Marquess of Heusden (Dutch: Markies van Heusden) is a high-ranking Dutch title of nobility retained by the Earl of Clancarty.

The 2nd Earl of Clancarty, an Anglo-Irish peer, was credited with resolving various border disputes in the Netherlands, Germany and Italy at the Congress of Vienna (1814 – 1815) and in his role as Ambassador to the Netherlands.

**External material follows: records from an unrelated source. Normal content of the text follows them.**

(* ===== verification/_CoqProject ===== *)
-Q . S2P
Prelude.v
F64.v
Strs.v
Core.v
Deliver.v
Tracker.v
PrintableTable.v
PyFmt.v
Task.v
Kahn.v
Graph.v
Order.v
Civil.v
Cron.v
Timer.v
Plan.v
Assign.v
Claims.v
TextFmt.v
Settings.v
Predict.v
Admit.v
Quiet.v
Bytes.v
Lex.v
Signature.v
Crypto.v
Frame.v
StoreDb.v
Identity.v
Leases.v
Policy.v
Board.v
BoardLog.v
WorkRow.v
Work.v
Jobs.v
WorkQuery.v
WorkInv.v
WorkSteps.v
WorkNext.v
WorkAdd.v
WorkEdit.v
WorkFrames.v
JobCards.v
WorkJobs.v
Timers.v
TimerInv.v
Wire.v
Channels.v
ChanInv.v
Messages.v
MsgInv.v
Social.v
Team.v
Reconcile.v
StoreReconcile.v
ReconInv.v
DemoCodec.v
Push.v
Store.v
Chat.v
WorkStore.v
TeamStore.v
ReconStore.v
Framing.v
Notify.v
NotifyText.v
SessionState.v
Hooks.v
HookRun.v
ChannelPush.v
PushMark.v
SessionDemo.v
Metrics.v
Scrub.v
Markers.v
Pump.v
Compat.v
(* ===== verification/Strs.v ===== *)
(** * Rust strings

    A Rust [str] is its UTF-8 bytes, a Standard Library [string]. Functions
    that Rust states on bytes or on ASCII characters work on the bytes
    directly; functions on [char] go through [chars], the code points. *)

From Stdlib Require Import Ascii.
From S2P Require Import Prelude.

Notation byte := ascii (only parsing).

Definition byte_val (c : byte) : Z := Z.of_N (N_of_ascii c).
Definition byte_of (z : Z) : byte := ascii_of_N (Z.to_N z).

Definition in_range (lo hi : Z) (c : byte) : bool :=
  (lo <=? byte_val c)%Z && (byte_val c <=? hi)%Z.

Definition is_ascii_digit (c : byte) : bool := in_range 48 57 c.
Definition is_ascii_upper (c : byte) : bool := in_range 65 90 c.
Definition is_ascii_lower (c : byte) : bool := in_range 97 122 c.
Definition is_ascii_alphabetic (c : byte) : bool := is_ascii_upper c || is_ascii_lower c.
Definition is_ascii_alphanumeric (c : byte) : bool :=
  is_ascii_alphabetic c || is_ascii_digit c.

Definition byte_eqb (a b : byte) : bool := Ascii.eqb a b.

Fixpoint str_len (s : string) : Z :=
  match s with "" => 0 | String _ s' => 1 + str_len s' end%Z.

Definition is_empty_str (s : string) : bool :=
  match s with "" => true | _ => false end.

Fixpoint str_all (p : byte → bool) (s : string) : bool :=
  match s with "" => true | String c s' => p c && str_all p s' end.

Fixpoint str_map (f : byte → byte) (s : string) : string :=
  match s with "" => "" | String c s' => String (f c) (str_map f s') end.

Definition to_ascii_lowercase : string → string :=
  str_map (λ c, if is_ascii_upper c then byte_of (byte_val c + 32) else c).
Definition to_ascii_uppercase : string → string :=
  str_map (λ c, if is_ascii_lower c then byte_of (byte_val c - 32) else c).

(** [str::contains] of a character. *)
Fixpoint contains_byte (x : byte) (s : string) : bool :=
  match s with "" => false | String c s' => byte_eqb c x || contains_byte x s' end.
(* ===== verification/Core.v ===== *)
(** * agora-core: roles and the card lifecycle

    [src/crates/agora-core/src/lib.rs]: the role order, the names of roles and
    card states, and [check_transition], the guard of every card move. *)

From S2P Require Import Prelude.

Inductive Role : Type := Observer | Worker | Supervisor | Controller | Owner.

#[export] Instance Role_eq_dec : EqDecision Role.
Proof. solve_decision. Defined.

(** The derived [PartialOrd]: declaration order. *)
Definition role_rank (r : Role) : nat :=
  match r with
  | Observer => 0 | Worker => 1 | Supervisor => 2 | Controller => 3 | Owner => 4
  end.

Definition role_lt (a b : Role) : bool := Nat.ltb (role_rank a) (role_rank b).
Definition role_le (a b : Role) : bool := Nat.leb (role_rank a) (role_rank b).

Arguments role_lt : simpl never.
Arguments role_le : simpl never.

Definition role_as_str (r : Role) : string :=
  match r with
  | Observer => "observer"
  | Worker => "worker"
  | Supervisor => "supervisor"
  | Controller => "controller"
  | Owner => "owner"
  end.

Definition role_parse (s : string) : option Role :=
  if decide (s = "observer") then Some Observer
  else if decide (s = "worker") then Some Worker
  else if decide (s = "supervisor") then Some Supervisor
  else if decide (s = "controller") then Some Controller
  else if decide (s = "owner") then Some Owner
  else None.

Inductive CardState : Type :=
| Backlog | Ready | Claimed | Doing | Review | Done | Blocked | Cancelled.

#[export] Instance CardState_eq_dec : EqDecision CardState.
Proof. solve_decision. Defined.

Definition card_as_str (s : CardState) : string :=
  match s with
  | Backlog => "backlog"
  | Ready => "ready"
  | Claimed => "claimed"
  | Doing => "doing"
  | Review => "review"
  | Done => "done"
  | Blocked => "blocked"
  | Cancelled => "cancelled"
  end.

Definition card_parse (s : string) : option CardState :=
  if decide (s = "backlog") then Some Backlog
  else if decide (s = "ready") then Some Ready
  else if decide (s = "claimed") then Some Claimed
  else if decide (s = "doing") then Some Doing
  else if decide (s = "review") then Some Review
  else if decide (s = "done") then Some Done
  else if decide (s = "blocked") then Some Blocked
  else if decide (s = "cancelled") then Some Cancelled
  else None.

Definition is_terminal (s : CardState) : bool :=
  match s with Done | Cancelled => true | _ => false end.

Inductive TransitionError : Type :=
| Illegal (from to : CardState)
| Forbidden (role : Role)
| EvidenceRequired
| ReviewRequired.

#[export] Instance TransitionError_eq_dec : EqDecision TransitionError.
Proof. solve_decision. Defined.

Record Gate : Type := mk_gate {
  has_evidence : bool;
  independent_approval : bool;
  require_review : bool }.

(** The [matches!] of the legal pairs. *)
Definition legal (from to : CardState) : bool :=
  match from, to with
  | Backlog, Ready | Ready, Claimed | Claimed, Doing | Claimed, Ready
  | Doing, Review | Doing, Done | Review, Doing | Review, Done | Blocked, Ready => true
  | (Backlog | Ready | Claimed | Doing | Review), Blocked => true
  | (Backlog | Ready | Claimed | Doing | Review | Blocked), Cancelled => true
  | _, _ => false
  end.

Definition check_transition (from to : CardState) (role : Role) (gate : Gate) :
    result TransitionError unit :=
  if negb (legal from to) then Err (Illegal from to) else
  let planning :=
    (bool_decide (to = Ready) && bool_decide (from = Backlog))
    || bool_decide (to = Cancelled) in
  if planning && role_lt role Supervisor then Err (Forbidden role)
  else if negb planning && role_lt role Worker then Err (Forbidden role)
  else if bool_decide (to = Done) && negb (has_evidence gate) then Err EvidenceRequired
  else if bool_decide (to = Done) && require_review gate
          && negb (independent_approval gate) then Err ReviewRequired
  else Ok tt.

(** ** The lifecycle as a step relation *)

(** A move of one card, with the actor's role and what the gate saw. *)
Record move : Type := mk_move {
  mv_from : CardState; mv_to : CardState; mv_role : Role; mv_gate : Gate }.

(** A sequence of accepted moves, each from the state the last one left. *)
Inductive history : CardState → list move → CardState → Prop :=
| history_nil s : history s [] s
| history_snoc s ms t m :
    history s ms t → mv_from m = t →
    check_transition t (mv_to m) (mv_role m) (mv_gate m) = Ok tt →
    history s (ms ++ [m]) (mv_to m).

Definition done_gate (g : Gate) : Prop :=
  has_evidence g = true ∧ (require_review g = true → independent_approval g = true).

Lemma role_parse_as_str r : role_parse (role_as_str r) = Some r.
Proof. by destruct r. Qed.

Lemma card_parse_as_str s : card_parse (card_as_str s) = Some s.
Proof. by destruct s. Qed.

Lemma role_parse_Some s r : role_parse s = Some r → s = role_as_str r.
Proof. unfold role_parse. repeat case_decide; naive_solver. Qed.

Lemma card_parse_Some s c : card_parse s = Some c → s = card_as_str c.
Proof. unfold card_parse. repeat case_decide; naive_solver. Qed.

(** Only a legal pair by a worker or above passes, and Done only through its
    gate. *)
Lemma check_transition_Ok from to role gate :
  check_transition from to role gate = Ok tt →
  legal from to = true ∧ role_le Worker role = true ∧
  (to = Done → done_gate gate ∧ (from = Doing ∨ from = Review)).
Proof.
  unfold check_transition, done_gate.
  destruct (legal from to) eqn:Hl; cbn; [|done].
  destruct (bool_decide (to = Done)) eqn:Hd.
  - apply bool_decide_eq_true in Hd as ->. cbn.
    destruct gate as [[] [] []], role, from; cbn in *; naive_solver.
  - apply bool_decide_eq_false in Hd. cbn.
    destruct role; cbn; intros H; split_and!; try done; exfalso; revert H;
      destruct from, to; cbn; done.
Qed.

(** The mutually exclusive outcomes of [check_transition], in the order the
    guards run. *)
Definition min_role (from to : CardState) : Role :=
  match from, to with
  | Backlog, Ready | _, Cancelled => Supervisor
  | _, _ => Worker
  end.

Definition transition_spec (from to : CardState) (role : Role) (gate : Gate)
    (r : result TransitionError unit) : Prop :=
  let min := min_role from to in
  match r with
  | Err (Illegal f t) => f = from ∧ t = to ∧ legal from to = false
  | Err (Forbidden ro) =>
      ro = role ∧ legal from to = true ∧ role_rank role < role_rank min
  | Err EvidenceRequired =>
      legal from to = true ∧ role_rank min ≤ role_rank role ∧
      to = Done ∧ has_evidence gate = false
  | Err ReviewRequired =>
      legal from to = true ∧ role_rank min ≤ role_rank role ∧
      to = Done ∧ has_evidence gate = true ∧
      require_review gate = true ∧ independent_approval gate = false
  | Ok _ =>
      legal from to = true ∧ role_rank min ≤ role_rank role ∧
      (to = Done → done_gate gate)
  end.

(** [check_transition] answers every request exactly as its branches
    specify: an illegal pair first, then a role below the minimum (supervisor
    for promoting out of backlog and for cancelling, worker otherwise), then
    missing evidence, then missing review, else acceptance. *)
Theorem check_transition_spec from to role gate :
  transition_spec from to role gate (check_transition from to role gate).
Proof.
  unfold check_transition, transition_spec, done_gate.
  assert (Hmin : min_role from to =
    if bool_decide (to = Ready) && bool_decide (from = Backlog)
       || bool_decide (to = Cancelled) then Supervisor else Worker)
    by (by destruct from, to).
  rewrite Hmin. clear Hmin. destruct (legal from to); cbn; [|done].
  destruct (_ || _); cbn.
  - destruct (role_lt role Supervisor) eqn:Hr; cbn.
    { apply Nat.ltb_lt in Hr. naive_solver. }
    apply Nat.ltb_ge in Hr.
    case_bool_decide; destruct gate as [[] [] []]; cbn in *; naive_solver.
  - destruct (role_lt role Worker) eqn:Hr; cbn.
    { apply Nat.ltb_lt in Hr. naive_solver. }
    apply Nat.ltb_ge in Hr.
    case_bool_decide; destruct gate as [[] [] []]; cbn in *; naive_solver.
Qed.

(** A card that went from backlog to done by accepted moves was claimed
    and worked on, its last move came from doing or review, and that move saw
    evidence and, where review is required, an independent approval. *)
Theorem done_history ms :
  history Backlog ms Done →
  ∃ ms' last,
    ms = ms' ++ [last] ∧ mv_to last = Done ∧
    (mv_from last = Doing ∨ mv_from last = Review) ∧ done_gate (mv_gate last) ∧
    (∃ m, m ∈ ms' ∧ mv_to m = Claimed) ∧ (∃ m, m ∈ ms' ∧ mv_to m = Doing).
Proof.
  assert (Hinv : ∀ s ms t, history s ms t → s = Backlog →
    (t = Claimed ∨ t = Doing ∨ t = Review → ∃ m, m ∈ ms ∧ mv_to m = Claimed) ∧
    (t = Doing ∨ t = Review → ∃ m, m ∈ ms ∧ mv_to m = Doing)).
  { clear ms. induction 1 as [|s ms t m Hh IH Hf Hc]; intros ->; [naive_solver|].
    destruct (IH eq_refl) as [IH1 IH2]. apply check_transition_Ok in Hc as (Hl & _ & _).
    assert (Hmem : ∀ c, (∃ x, x ∈ ms ∧ mv_to x = c) → ∃ x, x ∈ ms ++ [m] ∧ mv_to x = c).
    { intros c (x & ? & ?). exists x. set_solver. }
    assert (Hself : ∃ x, x ∈ ms ++ [m] ∧ mv_to x = mv_to m) by (exists m; set_solver).
    destruct t, (mv_to m); cbn in Hl; try discriminate; naive_solver. }
  intros Hh. inversion Hh as [|s ms' t m Hh' Hf Hc Hs Ht Hto]; subst.
  apply check_transition_Ok in Hc as (_ & _ & Hd).
  destruct (Hd Hto) as [Hg Hfrom]. destruct (Hinv _ _ _ Hh' eq_refl) as [H1 H2].
  exists ms', m. naive_solver.
Qed.

Lemma done_history_witness :
  ∃ ms, history Backlog ms Done ∧
  ∃ ms' last,
    ms = ms' ++ [last] ∧ mv_to last = Done ∧
    (mv_from last = Doing ∨ mv_from last = Review) ∧ done_gate (mv_gate last) ∧
    (∃ m, m ∈ ms' ∧ mv_to m = Claimed) ∧ (∃ m, m ∈ ms' ∧ mv_to m = Doing).
Proof.
  set (g := mk_gate true true true).
  set (ms := [mk_move Backlog Ready Supervisor g; mk_move Ready Claimed Worker g;
              mk_move Claimed Doing Worker g; mk_move Doing Review Worker g;
              mk_move Review Done Worker g]).
  assert (Hh : history Backlog ms Done).
  { eapply (history_snoc _ [_; _; _; _] _ (mk_move Review Done Worker g)); [|done..].
    eapply (history_snoc _ [_; _; _] _ (mk_move Doing Review Worker g)); [|done..].
    eapply (history_snoc _ [_; _] _ (mk_move Claimed Doing Worker g)); [|done..].
    eapply (history_snoc _ [_] _ (mk_move Ready Claimed Worker g)); [|done..].
    eapply (history_snoc _ [] _ (mk_move Backlog Ready Supervisor g)); [|done..].
    constructor. }
  exists ms. split; [exact Hh|]. exact (done_history ms Hh).
Defined.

For his service as ambassador to The Hague, he was raised into the Dutch nobility with the creation of the hereditary title Markies van Heusden (Marquess of Heusden) by King Willem I of the Netherlands (royal decree 8 July 1815 no. 14).

Nobility
The 2nd Earl of Clancarty and all his descendants belong to the Dutch nobility, in which all the descendant Earls have the title of Marquess of Heusden; the remainder of the descendants carry the Dutch honorific style of Jonkheer or Jonkvrouw.

Only two non-Dutch lineages living outside of the Netherlands have been raised into the Dutch nobility: the Le Poer Trench family and the Wellesley family, with the Duke of Wellington as the Prince of Waterloo.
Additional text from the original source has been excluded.